This topic describes how to create an IPsec-VPN connection. After you create a VPN Gateway and a customer gateway, you can create an IPsec-VPN connection to establish an encrypted communication tunnel.

Procedure

  1. Log on to the VPC console.
  2. In the left-side navigation pane, choose VPN > IPsec Connections.
  3. Select a region.
  4. On the IPsec Connections page, click Create IPsec Connection.
  5. On the Create IPsec Connection page, configure the IPsec-VPN connection according to the following information and click OK.
    Configuration Description
    Name

    Enter the name of the IPsec-VPN connection.

    The name must be 2 to 128 characters in length and can contain letters, numbers, hyphens, or underscores. It must start with a letter.
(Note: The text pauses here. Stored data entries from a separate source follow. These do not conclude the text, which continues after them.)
Lemma search_products_first_match_witness :
  search_products Sample.net_ok "16QEJ" Sample.jan16 (PyDate Sample.jan17) "L1C"
    PyNone PyNone Sample.st0 =
  (Returns Sample.product,
   logged (PrintLine "S2A_MSIL1C_20240116_T16QEJ")
     (logged (PrintLine "<built-in function id>")
        (logged (Get (catalogue_url (name_token Sample.jan16) "16QEJ")) Sample.st0))).
Proof.
  apply (search_products_first_match Sample.net_ok "16QEJ" Sample.jan16
           (PyDate Sample.jan17) PyNone PyNone Sample.st0
           (Sample.reply 200
              (Some (JObj [("value", JArr [Sample.entry; Sample.entry2])])) [])
           [("value", JArr [Sample.entry; Sample.entry2])]
           [("Id", JStr "abc"); ("Name", JStr "S2A_MSIL1C_20240116_T16QEJ");
            ("OriginDate", JStr "2024-01-16T00:00:00Z")]
           [Sample.entry2]
           [[("Id", JStr "def"); ("Name", JStr "S2B_MSIL1C_20240116_T16QEJ");
             ("OriginDate", JStr "2024-01-16T01:00:00Z")]]
           "abc" "S2A_MSIL1C_20240116_T16QEJ" "2024-01-16T00:00:00Z");
    reflexivity.
Defined.

Lemma search_products_unbound_level_witness :
  "L2A" ≠ "L1C" ∧
  search_products Sample.net_ok "16QEJ" Sample.jan16 PyNone "L2A" PyNone PyNone
    Sample.st0 =
  (Raises (UnboundLocalError "level"), Sample.st0).
Proof.
  split; [discriminate|].
  apply (search_products_unbound_level Sample.net_ok "16QEJ" Sample.jan16 PyNone
           "L2A" PyNone PyNone Sample.st0).
  discriminate.
Defined.

(** ** The access token *)

Section Token.
Variable net : list call → call → option response.

(** The three ways a call to [get_access_token] goes, by what the token
    request meets. *)
Lemma get_access_token_run username password st :
  get_access_token net username password st =
  let post := Post token_url (token_form username password) in
  match net (trace st) post with
  | None => (Raises (UnboundLocalError "r"), logged post st)
  | Some r =>
      if bool_decide (400 ≤ status_code r < 600) then
        match json_body r with
        | Some payload => (Raises (Exception_ token_failed payload), logged post st)
        | None => (Raises JSONDecodeError, logged post st)
        end
      else (j ← response_json r; getitem j "access_token") (logged post st)
  end.
Proof.
  unfold get_access_token, token_form, requests_post. cbv zeta.
  rewrite bind_run. unfold try_ at 1.
  destruct (net (trace st) _) as [r|] eqn:Hnet.
  - rewrite (http_Some _ _ _ _ Hnet).
    rewrite bind_run. unfold try_, raise_for_status.
    case_bool_decide; [|reflexivity].
    unfold raise. rewrite bind_run. simpl read_local. unfold ret at 1.
    rewrite bind_run. unfold response_json.
    destruct (json_body r); reflexivity.
  - rewrite (http_None _ _ _ Hnet). reflexivity.
Qed.

(** C2, as the code has it.  When the token request meets a transport
    failure or a 4xx/5xx status, [get_access_token] raises and returns no
    token; when the 4xx/5xx response has a JSON body, what it raises is
    the [Exception] whose message reports that payload. *)
Theorem get_access_token_failure username password st :
  token_request_fails net username password st →
  (∃ e, (get_access_token net username password st).1 = Raises e) ∧
  (∀ r payload,
     net (trace st) (Post token_url (token_form username password)) = Some r →
     json_body r = Some payload →
     (get_access_token net username password st).1 =
     Raises (Exception_ token_failed payload)).
Proof.
  intros Hfail. rewrite get_access_token_run. cbv zeta.
  destruct Hfail as [Hnone|(r & Hr & Hstatus)].
  - rewrite Hnone. split; [eauto|]. intros ? ? [=].
  - rewrite Hr. rewrite bool_decide_eq_true_2 by exact Hstatus.
    split.
    + destruct (json_body r); eauto.
    + intros r' payload [= <-] ->. reflexivity.
Qed.
End Token.
(** * Maze grid utilities of [common.c]: bounds check, neighbour lookup and
      grid initialisation, embedded over an explicit model of the maze
      storage. *)

From stdpp Require Import base tactics numbers list list_numbers.

Local Open Scope Z_scope.

(* ===================================================================== *)
(** ** Machine integers *)
(* ===================================================================== *)

(** The C type [int] is a 32-bit signed integer.  Values are carried as [Z];
    the arithmetic of the source ([row - 1], [i++], ...) is followed by the
    two's-complement wrap-around, written out in [wrap].  (C leaves signed
    overflow undefined; the wrap-around is the result the usual targets
    produce.  Inside a grid with [int] dimensions no operation of
    [common.c] overflows, see [int_offset_spec] and [for_loop_writes].) *)
Module Int.

Definition min_int : Z := - 2 ^ 31.
Definition max_int : Z := 2 ^ 31 - 1.

Definition in_range (z : Z) : Prop := min_int <= z <= max_int.

Definition wrap (z : Z) : Z := (z + 2 ^ 31) mod 2 ^ 32 - 2 ^ 31.

Definition add (a b : Z) : Z := wrap (a + b).
Definition sub (a b : Z) : Z := wrap (a - b).

End Int.

(* ===================================================================== *)
(** ** Declarations of [common.h] *)
(* ===================================================================== *)

(** Modelled from the spec: the [Direction] enumeration of [common.h], which
    is not part of the sources at hand.  It has exactly the four variants
    North, South, West, East, in that order. *)
Inductive Direction : Type := NORTH | SOUTH | WEST | EAST.

(** Modelled from the spec: [struct maze_room] of [common.h], which is not
    part of the sources at hand.  A room has integer coordinates [row] and
    [col], four integer wall slots and an integer [visited] flag; the field
    names are those the designated initialiser of [initialize_maze] uses. *)
Record maze_room : Type := Build_maze_room {
  row : Z;
  col : Z;
  walls : list Z;
  visited : Z
}.

(* ===================================================================== *)
(** ** Storage, pointers and the computation monad *)
(* ===================================================================== *)

(** The storage behind the parameter [maze]: the rooms of the array in
    row-major order, as a C two-dimensional array lays them out. *)
Abbreviation mem := (list maze_room).

(** A [struct maze_room *]: the null pointer, or the address of the room
    [ofs] elements after [&maze[0][0]]. *)
Inductive ptr : Type :=
| NULL
| Cell (ofs : Z).

(** What running a piece of code on a storage produces: a value together with
    the storage it leaves, an access outside the storage, or an exhausted
    step budget. *)
Inductive outcome (A : Type) : Type :=
| Done (a : A) (m : mem)
| Fault
| OutOfFuel.
Arguments Done {A} a m.
Arguments Fault {A}.
Arguments OutOfFuel {A}.

Definition M (A : Type) : Type := mem -> outcome A.

Definition ret {A} (a : A) : M A := fun m => Done a m.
    VPN Gateway Select the VPN Gateway to connect.
    Customer Gateway Select the customer gateway to connect.
    Local Network Enter the CIDR block of the VPC to be connected with the on-premises data center. This parameter is used for phase two negotiation.
    + Add Local Network Add multiple CIDR blocks of the VPC to be connected with the on-premises data center.
    Note If multiple CIDR blocks are entered, the IKEv2 version must be selected.
    Remote Network Enter the CIDR block of the on-premises data center to be connected with the VPC. This parameter is used for phase two negotiation.
    + Add Remote Network Add multiple CIDR blocks of the on-premises data center to be connected with the VPC.
    Note If multiple CIDR blocks are entered, the IKEv2 version must be selected.
    Effective Immediately Indicates whether the IPsec-VPN connection takes effect immediately.
    • Yes: Start the negotiation immediately once the configuration is complete.
    • No: Start the negotiation only when traffic is detected in the tunnel.
    Advanced Configuration: IKE Configurations
    Pre-Shared Key Enter the pre-shared key used for the authentication between the VPN Gateway and the customer gateway. By default, it is an automatically generated value. But you can also specify a pre-shared key.
    Version Select the IKE version to use. Compared with IKEv1, IKEv2 simplifies the SA negotiation process and provides better support for multiple-CIDR-block scenarios. We recommend that you select the IKE V2 protocol.
    Negotiation Mode Select the negotiation mode of the IKEv1.
    • Main mode: The negotiation process features high security.
    • Aggressive mode: The negotiation is fast and the success rate of negotiation is high.
    After the negotiation succeeds, the information transmission security is the same for the two modes.
    Encryption Algorithm Select an encryption algorithm used by phase one negotiation. Valid values: aes, aes192, aes256, des, 3des.
    Encryption Algorithm Select an authentication algorithm used by phase one negotiation. Valid values: sha1, md5, sha256, sha384, sha512.
    DH Group Select a Diffie-Hellman key exchange algorithm used by phase one negotiation.
    SA Life Cycle (seconds) Set the SA lifecycle for phase one negotiation. The default value is 86,400 seconds.
    LocalId It is the identification of the VPN Gateway used for phase one negotiation. The default value is the public IP address of the VPN Gateway. If you set the LocalId in the FQDN format, we recommend that you change the negotiation mode to the aggressive mode.
    RemoteId It is the identification of the customer gateway used for the first-stage negotiation. The default value is the public IP address of the customer gateway. If you set the RemoteId in the FQDN format, we recommend that you change the negotiation mode to the aggressive mode.
    Advanced Configuration: IPSec Configurations
    Encryption Algorithm Select the encryption algorithm of phase two negotiation. Valid values: aes, aes192, aes256, des, 3des.
    Authentication Algorithm Select an authentication algorithm used by phase two negotiation. Valid values: sha1, md5, sha256, sha384, sha512.
    DH Group Select a Diffie-Hellman key exchange algorithm used by phase two negotiation.
    • If you select any group that are not disabled, the PFS feature is enabled by default (perfect forward secrecy), so the key must be updated for each renegotiation and PFS must be enabled on the client.
    • For clients that do not support PFS, select Disabled.
    SA Life Cycle (seconds) Set the SA lifecycle for phase two negotiation. Default value: 86,400s.
    Health Check
    Destination IP The IP address of the on-premises data center that the VPC can communicate with through the IPsec-VPN connection.
    Source IP The IP address of the VPC that the on-premises data center can communicate with through the IPsec-VPN connection.
    Retry Interval The length of time before a health check is retried. Unit: second.
    Retry Times The number of times to attempt sending health check packets.